- Exercise details: Give back every record below precisely as written.

- Material shown:
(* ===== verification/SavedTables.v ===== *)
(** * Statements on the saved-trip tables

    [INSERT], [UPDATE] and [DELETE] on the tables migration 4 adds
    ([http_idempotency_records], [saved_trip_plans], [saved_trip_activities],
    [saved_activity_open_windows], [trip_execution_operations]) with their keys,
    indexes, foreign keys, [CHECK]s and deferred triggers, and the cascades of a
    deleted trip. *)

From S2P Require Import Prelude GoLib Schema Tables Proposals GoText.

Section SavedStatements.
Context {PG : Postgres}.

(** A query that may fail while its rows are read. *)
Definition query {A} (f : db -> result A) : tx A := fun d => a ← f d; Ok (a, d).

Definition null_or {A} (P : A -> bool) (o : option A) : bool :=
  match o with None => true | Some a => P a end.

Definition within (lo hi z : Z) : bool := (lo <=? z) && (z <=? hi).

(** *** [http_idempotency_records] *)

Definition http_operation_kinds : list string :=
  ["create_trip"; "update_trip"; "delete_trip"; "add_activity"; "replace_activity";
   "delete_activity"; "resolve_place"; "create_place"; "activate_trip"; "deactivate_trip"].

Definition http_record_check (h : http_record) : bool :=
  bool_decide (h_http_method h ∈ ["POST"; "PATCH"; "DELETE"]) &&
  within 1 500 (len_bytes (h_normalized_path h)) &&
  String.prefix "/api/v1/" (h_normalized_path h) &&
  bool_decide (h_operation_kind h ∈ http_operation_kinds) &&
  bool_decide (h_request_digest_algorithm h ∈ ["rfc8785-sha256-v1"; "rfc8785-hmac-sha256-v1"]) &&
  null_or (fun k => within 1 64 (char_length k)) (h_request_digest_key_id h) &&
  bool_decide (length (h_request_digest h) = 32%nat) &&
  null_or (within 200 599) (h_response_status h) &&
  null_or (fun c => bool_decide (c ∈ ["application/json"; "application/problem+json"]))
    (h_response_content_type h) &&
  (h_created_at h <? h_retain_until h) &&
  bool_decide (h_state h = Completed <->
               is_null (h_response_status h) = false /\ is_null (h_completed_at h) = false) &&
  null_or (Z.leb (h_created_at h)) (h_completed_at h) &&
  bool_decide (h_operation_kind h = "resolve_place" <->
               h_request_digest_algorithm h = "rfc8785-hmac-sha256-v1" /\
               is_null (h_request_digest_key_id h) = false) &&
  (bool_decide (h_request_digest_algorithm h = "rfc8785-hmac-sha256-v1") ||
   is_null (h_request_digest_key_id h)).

- Written answer:
(* ===== verification/SavedTables.v ===== *)
(** * Statements on the saved-trip tables

    [INSERT], [UPDATE] and [DELETE] on the tables migration 4 adds
    ([http_idempotency_records], [saved_trip_plans], [saved_trip_activities],
    [saved_activity_open_windows], [trip_execution_operations]) with their keys,
    indexes, foreign keys, [CHECK]s and deferred triggers, and the cascades of a
    deleted trip. *)

From S2P Require Import Prelude GoLib Schema Tables Proposals GoText.

Section SavedStatements.
Context {PG : Postgres}.

(** A query that may fail while its rows are read. *)
Definition query {A} (f : db -> result A) : tx A := fun d => a ← f d; Ok (a, d).

Definition null_or {A} (P : A -> bool) (o : option A) : bool :=
  match o with None => true | Some a => P a end.

Definition within (lo hi z : Z) : bool := (lo <=? z) && (z <=? hi).

(** *** [http_idempotency_records] *)

Definition http_operation_kinds : list string :=
  ["create_trip"; "update_trip"; "delete_trip"; "add_activity"; "replace_activity";
   "delete_activity"; "resolve_place"; "create_place"; "activate_trip"; "deactivate_trip"].

Definition http_record_check (h : http_record) : bool :=
  bool_decide (h_http_method h ∈ ["POST"; "PATCH"; "DELETE"]) &&
  within 1 500 (len_bytes (h_normalized_path h)) &&
  String.prefix "/api/v1/" (h_normalized_path h) &&
  bool_decide (h_operation_kind h ∈ http_operation_kinds) &&
  bool_decide (h_request_digest_algorithm h ∈ ["rfc8785-sha256-v1"; "rfc8785-hmac-sha256-v1"]) &&
  null_or (fun k => within 1 64 (char_length k)) (h_request_digest_key_id h) &&
  bool_decide (length (h_request_digest h) = 32%nat) &&
  null_or (within 200 599) (h_response_status h) &&
  null_or (fun c => bool_decide (c ∈ ["application/json"; "application/problem+json"]))
    (h_response_content_type h) &&
  (h_created_at h <? h_retain_until h) &&
  bool_decide (h_state h = Completed <->
               is_null (h_response_status h) = false /\ is_null (h_completed_at h) = false) &&
  null_or (Z.leb (h_created_at h)) (h_completed_at h) &&
  bool_decide (h_operation_kind h = "resolve_place" <->
               h_request_digest_algorithm h = "rfc8785-hmac-sha256-v1" /\
               is_null (h_request_digest_key_id h) = false) &&
  (bool_decide (h_request_digest_algorithm h = "rfc8785-hmac-sha256-v1") ||
   is_null (h_request_digest_key_id h)).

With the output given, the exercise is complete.